Cardiovascular disease caused more than one third of all deaths in the US in 2004, making it the nation’s No. 1 killer. Confronted with that grim statistic, one could venture we’ve been missing something. Two new studies suggest what that might be—fruits and vegetables full of vitamin C and a daily dose of sunshine. In the first study, conducted at the University of Cambridge, researchers charted the vitamin C plasma concentrations of more than 20,000 Europeans between the ages of 40 and 79 for nearly a decade and documented their rates of stroke. “People in the top 25 percent of vitamin C concentrations had a 42 percent lower risk of stroke over 10 years versus those in the bottom 25 percent,” says lead researcher Phyo Myint, MD. “And the effect was independent of major classical risk factors.” Noting that few studies show vitamin C supplements alone prevent stroke, Myint posits that other goodies found naturally in fruit and vegetables, such as bioflavonoids and plant sterols, probably play important complementary roles in stroke prevention.

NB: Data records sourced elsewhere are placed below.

(* ===== verification/Locks.v ===== *)
(** Spin locks with interrupt nesting (kernel/spinlock.c) and sleep locks
    (kernel/sleeplock.c).

    Spin locks are modelled on a machine of several CPUs whose steps are the
    lock operations in any interleaving; the invariant proved by rule induction
    is that a held lock has one holder and that the holder runs with interrupts
    disabled. *)
From S2P Require Import Prelude.

(** * spinlock.c *)
Record cpu := Cpu { noff : Z; intena : bool; sie : bool }.
Record spinlock := Spinlock { locked : Z; lk_cpu : option Z }.

Record machine := Machine { cpus : Z -> cpu; locks : Z -> spinlock }.

Definition set_cpu (c : Z) (v : cpu) (s : machine) : machine :=
  Machine (upd (cpus s) c v) (locks s).
Definition set_lock (l : Z) (v : spinlock) (s : machine) : machine :=
  Machine (cpus s) (upd (locks s) l v).

Definition intr_off (c : Z) (s : machine) : machine :=
  set_cpu c (Cpu (noff (cpus s c)) (intena (cpus s c)) false) s.
Definition intr_on (c : Z) (s : machine) : machine :=
  set_cpu c (Cpu (noff (cpus s c)) (intena (cpus s c)) true) s.

Definition initlock (l : Z) : M machine unit := modify (set_lock l (Spinlock 0 None)).

Definition holding (l c : Z) (s : machine) : bool :=
  nz (locked (locks s l)) && bool_decide (lk_cpu (locks s l) = Some c).

Definition push_off (c : Z) : M machine unit := fun s =>
  let old := sie (cpus s c) in
  let s := intr_off c s in
  let s := if noff (cpus s c) =? 0
           then set_cpu c (Cpu (noff (cpus s c)) old (sie (cpus s c))) s else s in
  Ret (tt, set_cpu c (Cpu (noff (cpus s c) + 1) (intena (cpus s c)) (sie (cpus s c))) s).

Definition pop_off (c : Z) : M machine unit := fun s =>
  if sie (cpus s c) then Panic "pop_off - interruptible"
  else if noff (cpus s c) <? 1 then Panic "pop_off"
  else
    let s := set_cpu c (Cpu (noff (cpus s c) - 1) (intena (cpus s c)) (sie (cpus s c))) s in
    if (noff (cpus s c) =? 0) && intena (cpus s c) then Ret (tt, intr_on c s) else Ret (tt, s).

(** The spin of [acquire] ends when the test-and-set reads 0; while it reads 1
    the CPU spins, which is [Blocked] here. *)
Definition acquire (l c : Z) : M machine unit :=
  _ ← push_off c;
  h ← gets (holding l c);
  if h : bool then panic "acquire"
  else
    old ← gets (fun s => locked (locks s l));
    if old =? 0
    then modify (fun s => set_lock l (Spinlock 1 (Some c)) s)
    else blocked.

Definition release (l c : Z) : M machine unit :=
  h ← gets (holding l c);
  if negb h then panic "release"
  else
    _ ← modify (fun s => set_lock l (Spinlock (locked (locks s l)) None) s);
    _ ← modify (fun s => set_lock l (Spinlock 0 (lk_cpu (locks s l))) s);
    pop_off c.

(** * sleeplock.c

    [pid] is [myproc()->pid].  [acquiresleep] of a held lock sleeps until the
    holder releases it. *)
Record sleeplock := Sleeplock { sl_locked : bool; sl_pid : Z }.

Definition initsleeplock : sleeplock := Sleeplock false 0.
Definition acquiresleep (pid : Z) (lk : sleeplock) : outcome sleeplock :=
  if sl_locked lk then Blocked else Ret (Sleeplock true pid).
Definition releasesleep (lk : sleeplock) : sleeplock := Sleeplock false 0.
Definition holdingsleep (pid : Z) (lk : sleeplock) : bool := sl_locked lk && (sl_pid lk =? pid).

Lemma acquiresleep_holding pid lk lk' :
  acquiresleep pid lk = Ret lk' -> holdingsleep pid lk' = true /\ sl_locked lk = false.
Proof. unfold acquiresleep, holdingsleep. destruct lk as [[] ?]; [done|]. intros [= <-]. simpl. by rewrite Z.eqb_refl. Qed.

(** * Interleavings of lock operations

    Ghost counters record what each CPU has done and not undone: [pushes c] the
    calls of [push_off] outside [acquire], [owns c] the locks acquired. *)
Record gstate := GState { mach : machine; pushes : Z -> nat; owns : Z -> list Z }.

Inductive step : gstate -> gstate -> Prop :=
| step_push c s p o s' :
    push_off c s = Ret (tt, s') ->
    step (GState s p o) (GState s' (upd p c (S (p c))) o)
| step_pop c s p o s' n :
    p c = S n -> pop_off c s = Ret (tt, s') ->
    step (GState s p o) (GState s' (upd p c n) o)
| step_acquire c l s p o s' :
    acquire l c s = Ret (tt, s') ->
    step (GState s p o) (GState s' p (upd o c (l :: o c)))
| step_release c l s p o s' :
    l ∈ o c -> release l c s = Ret (tt, s') ->
    step (GState s p o) (GState s' p (upd o c (filter (fun x => x <> l) (o c))))
| step_intr_on c s p o :
    noff (cpus s c) = 0 -> step (GState s p o) (GState (intr_on c s) p o)
| step_intr_off c s p o :
    step (GState s p o) (GState (intr_off c s) p o).

Definition init (s : gstate) : Prop :=
  (forall c, noff (cpus (mach s) c) = 0 /\ pushes s c = 0%nat /\ owns s c = []) /\
  (forall l, locks (mach s) l = Spinlock 0 None).

Record linv (s : gstate) : Prop := {
  li_noff c : noff (cpus (mach s) c) = Z.of_nat (pushes s c + length (owns s c));
  li_nodup c : NoDup (owns s c);
  li_owner l c : l ∈ owns s c <-> locks (mach s) l = Spinlock 1 (Some c);
  li_free l : (forall c, l ∉ owns s c) -> locks (mach s) l = Spinlock 0 None;
  li_intr c : 0 < noff (cpus (mach s) c) -> sie (cpus (mach s) c) = false }.

(** What each operation does to the machine. *)
Ltac mach := unfold set_cpu, set_lock, intr_on, intr_off in *; cbn [cpus locks] in *;
  rewrite ?upd_eq in *; cbn [noff intena sie] in *.

Lemma push_off_run c s :
  exists s', push_off c s = Ret (tt, s') /\
    cpus s' c = Cpu (noff (cpus s c) + 1)
                    (if noff (cpus s c) =? 0 then sie (cpus s c) else intena (cpus s c)) false /\
    (forall d, d <> c -> cpus s' d = cpus s d) /\ locks s' = locks s.
Proof.
  eexists. split; [reflexivity|]. destruct (cpus s c) as [n i e] eqn:E.
  mach. rewrite E. mach. destruct (n =? 0); mach; split_and!; try done;
    intros d Hd; by rewrite ?upd_ne.
Qed.

Lemma pop_off_run c s s' :
  pop_off c s = Ret (tt, s') ->
  1 <= noff (cpus s c) /\ sie (cpus s c) = false /\
  cpus s' c = Cpu (noff (cpus s c) - 1) (intena (cpus s c))
                  ((noff (cpus s c) =? 1) && intena (cpus s c)) /\
  (forall d, d <> c -> cpus s' d = cpus s d) /\ locks s' = locks s.
Proof.
  unfold pop_off. destruct (cpus s c) as [n i e] eqn:E. cbn [sie noff intena].
  destruct e; [done|]. destruct (Z.ltb_spec n 1); [done|]. mach. simpl.
  replace (n - 1 =? 0) with (n =? 1) by (bools; done).
  destruct ((n =? 1) && i) eqn:Ei; intros [= <-]; mach; split_and!; try done; try lia;
    intros d Hd; by rewrite ?upd_ne.
Qed.

Lemma pop_off_ok c s :
  1 <= noff (cpus s c) -> sie (cpus s c) = false -> exists s', pop_off c s = Ret (tt, s').
Proof.
  intros H E. unfold pop_off. rewrite E. destruct (Z.ltb_spec (noff (cpus s c)) 1); [lia|].
  destruct (_ && _); eauto.
Qed.

Lemma acquire_run l c s s' :
  acquire l c s = Ret (tt, s') ->
  locked (locks s l) = 0 /\ locks s' l = Spinlock 1 (Some c) /\
  (forall k, k <> l -> locks s' k = locks s k) /\
  (exists i, cpus s' c = Cpu (noff (cpus s c) + 1) i false) /\
  (forall d, d <> c -> cpus s' d = cpus s d).
Proof.
  destruct (push_off_run c s) as (s1 & E1 & Hc & Hd & Hl).
  unfold acquire. rewrite (bind_Ret _ _ _ _ _ E1). mrun. unfold holding. rewrite Hl.
  destruct (_ && _); [done|]. mrun. rewrite Hl.
  destruct (Z.eqb_spec (locked (locks s l)) 0); [|done].
  intros [= <-]. mach. rewrite Hl. split_and!; eauto. intros k Hk. by rewrite upd_ne.
Qed.

Lemma release_run l c s s' :
  release l c s = Ret (tt, s') ->
  1 <= noff (cpus s c) /\ lk_cpu (locks s l) = Some c /\
  locks s' l = Spinlock 0 None /\ (forall k, k <> l -> locks s' k = locks s k) /\
  (exists e, cpus s' c = Cpu (noff (cpus s c) - 1) (intena (cpus s c)) e /\
             (noff (cpus s c) <> 1 -> e = false)) /\
  (forall d, d <> c -> cpus s' d = cpus s d).
Proof.
  unfold release. mrun. destruct (negb (holding l c s)) eqn:Eh; [done|]. mrun.
  intros H. apply pop_off_run in H as (Hn & Hs & Hc & Hd & Hl). mach.
  apply negb_false_iff, andb_true_iff in Eh as [_ Eh%bool_decide_eq_true].
  rewrite Hl. mach. simpl. split_and!; try done.
  - intros k Hk. by rewrite !upd_ne.
  - eexists. split; [exact Hc|]. intros Hne. by rewrite (proj2 (Z.eqb_neq _ _) Hne).
Qed.

(** * The invariant *)
Lemma init_linv s : init s -> linv s.
Proof.
  intros [Hc Hl]. split.
  - intros c. destruct (Hc c) as (-> & -> & ->). done.
  - intros c. destruct (Hc c) as (_ & _ & ->). apply NoDup_nil_2.
  - intros l c. destruct (Hc c) as (_ & _ & ->). rewrite Hl. set_solver.
  - intros l _. apply Hl.
  - intros c. destruct (Hc c) as (-> & _). lia.
Qed.

Lemma filter_ne_length (l : list Z) x :
  NoDup l -> x ∈ l -> length (filter (fun y => y <> x) l) = (length l - 1)%nat.
Proof.
  induction 1 as [|y l Hy Hnd IH]; intros Hin; [set_solver|].
  destruct (decide (y = x)) as [->|Hne].
  - rewrite filter_cons_False by tauto. simpl. rewrite Nat.sub_0_r. f_equal.
    clear IH Hnd Hin. induction l as [|z l IHl]; [done|].
    rewrite filter_cons_True by set_solver. f_equal. apply IHl. set_solver.
  - rewrite filter_cons_True by done. simpl. rewrite IH by set_solver.
    destruct l; [set_solver|simpl; lia].
Qed.

Lemma step_linv s s' : step s s' -> linv s -> linv s'.
Proof.
  intros Hs [Hn Hnd Ho Hf Hi]. destruct Hs; simpl in *.
  - destruct (push_off_run c s) as (s1 & E & Hc & Hd & Hl). rewrite E in H. injection H as <-.
    split; simpl; rewrite ?Hl; [|done..|]; intros d; destruct (decide (d = c)) as [->|Hne];
      rewrite ?Hc, ?Hd, ?upd_eq, ?upd_ne by done; simpl; auto. rewrite Hn. lia.
  - apply pop_off_run in H0 as (H1 & H2 & Hc & Hd & Hl).
    split; simpl; rewrite ?Hl; [|done..|]; intros d; destruct (decide (d = c)) as [->|Hne];
      rewrite ?Hc, ?Hd, ?upd_eq, ?upd_ne by done; simpl; auto.
    + rewrite Hn, H. lia.
    + intros Hp. destruct (Z.eqb_spec (noff (cpus s c)) 1); [lia|done].
  - apply acquire_run in H as (H1 & Hl & Hk & [i Hc] & Hd).
    assert (forall d, l ∉ o d) as Hnl.
    { intros d Hin%Ho. rewrite Hin in H1. done. }
    split; simpl.
    + intros d. destruct (decide (d = c)) as [->|Hne];
        rewrite ?Hc, ?Hd, ?upd_eq, ?upd_ne by done; simpl; rewrite Hn; lia.
    + intros d. destruct (decide (d = c)) as [->|Hne]; rewrite ?upd_eq, ?upd_ne by done; auto.
      by apply NoDup_cons.
    + intros k d. destruct (decide (k = l)) as [->|Hkl].
      * rewrite Hl. destruct (decide (d = c)) as [->|Hne]; rewrite ?upd_eq, ?upd_ne by done.
        { set_solver. } split; [by intros ?%Hnl|congruence].
      * rewrite Hk by done. destruct (decide (d = c)) as [->|Hne]; rewrite ?upd_eq, ?upd_ne by done; [|done].
        rewrite elem_of_cons, <- Ho. naive_solver.
    + intros k Hfree. destruct (decide (k = l)) as [->|Hkl].
      * exfalso. apply (Hfree c). rewrite upd_eq. set_solver.
      * rewrite Hk by done. apply Hf. intros d Hin. apply (Hfree d).
        destruct (decide (d = c)) as [->|Hne]; rewrite ?upd_eq, ?upd_ne by done; set_solver.
    + intros d. destruct (decide (d = c)) as [->|Hne]; rewrite ?Hc, ?Hd by done; auto.
  - apply release_run in H0 as (H1 & Hlk & Hl & Hk & (e & Hc & He) & Hd).
    assert (forall d, l ∈ o d -> d = c) as Huniq.
    { intros d Hin%Ho. rewrite Hin in Hlk. by injection Hlk. }
    split; simpl.
    + intros d. destruct (decide (d = c)) as [->|Hne];
        rewrite ?Hc, ?Hd, ?upd_eq, ?upd_ne by done; simpl; [|done].
      rewrite Hn, (filter_ne_length _ _ (Hnd c) H). assert (0 < length (o c))%nat; [|lia].
      destruct (o c); [set_solver|simpl; lia].
    + intros d. destruct (decide (d = c)) as [->|Hne]; rewrite ?upd_eq, ?upd_ne by done; auto.
      by apply NoDup_filter.
    + intros k d. destruct (decide (k = l)) as [->|Hkl].
      * rewrite Hl. split; [|done]. destruct (decide (d = c)) as [->|Hne];
          rewrite ?upd_eq, ?upd_ne by done; [by intros [? _]%list_elem_of_filter|].
        by intros ?%Huniq.
      * rewrite Hk by done. destruct (decide (d = c)) as [->|Hne];
          rewrite ?upd_eq, ?upd_ne by done; [|done]. rewrite list_elem_of_filter, <- Ho. tauto.
    + intros k Hfree. destruct (decide (k = l)) as [->|Hkl]; [done|].
      rewrite Hk by done. apply Hf. intros d Hin. apply (Hfree d).
      destruct (decide (d = c)) as [->|Hne]; rewrite ?upd_eq, ?upd_ne by done; [|done].
      by apply list_elem_of_filter.
    + intros d. destruct (decide (d = c)) as [->|Hne]; rewrite ?Hc, ?Hd by done; [|auto].
      simpl. intros Hp. apply He. lia.
  - split; simpl; mach; [|done..|]; intros d; destruct (decide (d = c)) as [->|Hne];
      rewrite ?upd_eq, ?upd_ne by done; simpl; auto. lia.
  - split; simpl; mach; [|done..|]; intros d; destruct (decide (d = c)) as [->|Hne];
      rewrite ?upd_eq, ?upd_ne by done; simpl; auto.
Qed.

Lemma reachable_linv s s' : init s -> rtc step s s' -> linv s'.
Proof. intros Hi%init_linv. induction 1; eauto using step_linv. Qed.

(** In every state reachable by interleaved lock operations a lock has
    at most one owner, an owner runs with interrupts disabled, its [release]
    returns, and acquiring a lock one already owns panics. *)
Theorem lock_discipline s s' l c :
  init s -> rtc step s s' -> l ∈ owns s' c ->
  (forall d, l ∈ owns s' d -> d = c) /\ sie (cpus (mach s') c) = false /\
  (exists m, release l c (mach s') = Ret (tt, m)) /\
  acquire l c (mach s') = Panic "acquire".
Proof.
  intros Hi Hr Hin. destruct (reachable_linv _ _ Hi Hr) as [Hn Hnd Ho Hf Hs].
  pose proof (proj1 (Ho l c) Hin) as Hl.
  assert (0 < noff (cpus (mach s') c)).
  { rewrite Hn. destruct (owns s' c); [set_solver|simpl; lia]. }
  split_and!.
  - intros d Hd%Ho. congruence.
  - by apply Hs.
  - unfold release. mrun. unfold holding. rewrite Hl. simpl. rewrite bool_decide_true by done.
    mrun. apply pop_off_ok; mach; [lia|by apply Hs].
  - unfold acquire. destruct (push_off_run c (mach s')) as (s1 & E & _ & _ & El).
    rewrite (bind_Ret _ _ _ _ _ E). mrun. unfold holding. rewrite El, Hl.
    simpl. by rewrite bool_decide_true.
Qed.

(** Two nested [push_off] calls are undone by two [pop_off] calls, and the
    interrupt state is the initial one only after the second. *)
Theorem push_pop_nest c s :
  noff (cpus s c) = 0 ->
  exists s1 s2 s3,
    (_ ← push_off c; push_off c) s = Ret (tt, s1) /\
    pop_off c s1 = Ret (tt, s2) /\ sie (cpus s2 c) = false /\
    pop_off c s2 = Ret (tt, s3) /\ sie (cpus s3 c) = sie (cpus s c) /\
    noff (cpus s3 c) = 0.
Proof.
  intros H0. destruct (push_off_run c s) as (t1 & E1 & C1 & _).
  destruct (push_off_run c t1) as (t2 & E2 & C2 & _).
  rewrite H0 in C1. simpl in C1. rewrite C1 in C2. simpl in C2.
  destruct (pop_off_ok c t2) as [t3 E3]; [rewrite C2; simpl; lia|by rewrite C2|].
  pose proof (pop_off_run _ _ _ E3) as (_ & _ & C3 & _). rewrite C2 in C3. simpl in C3.
  destruct (pop_off_ok c t3) as [t4 E4]; [rewrite C3; simpl; lia|by rewrite C3|].
  pose proof (pop_off_run _ _ _ E4) as (_ & _ & C4 & _). rewrite C3 in C4. simpl in C4.
  exists t2, t3, t4. rewrite (bind_Ret _ _ _ _ _ E1). split_and!; try done; by rewrite ?C3, ?C4.
Qed.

The second study, at Harvard Medical School, examined more than 1,700 people with hypertension over an average of five and a half years. It found that the participants with vitamin D deficiencies were twice as likely to have heart attacks, strokes, or other serious cardiovascular events than the participants with normal vitamin D levels. Most experts agree that 15 minutes of sun each day or 1,000 mg daily of vitamin D supplements will give you what you need.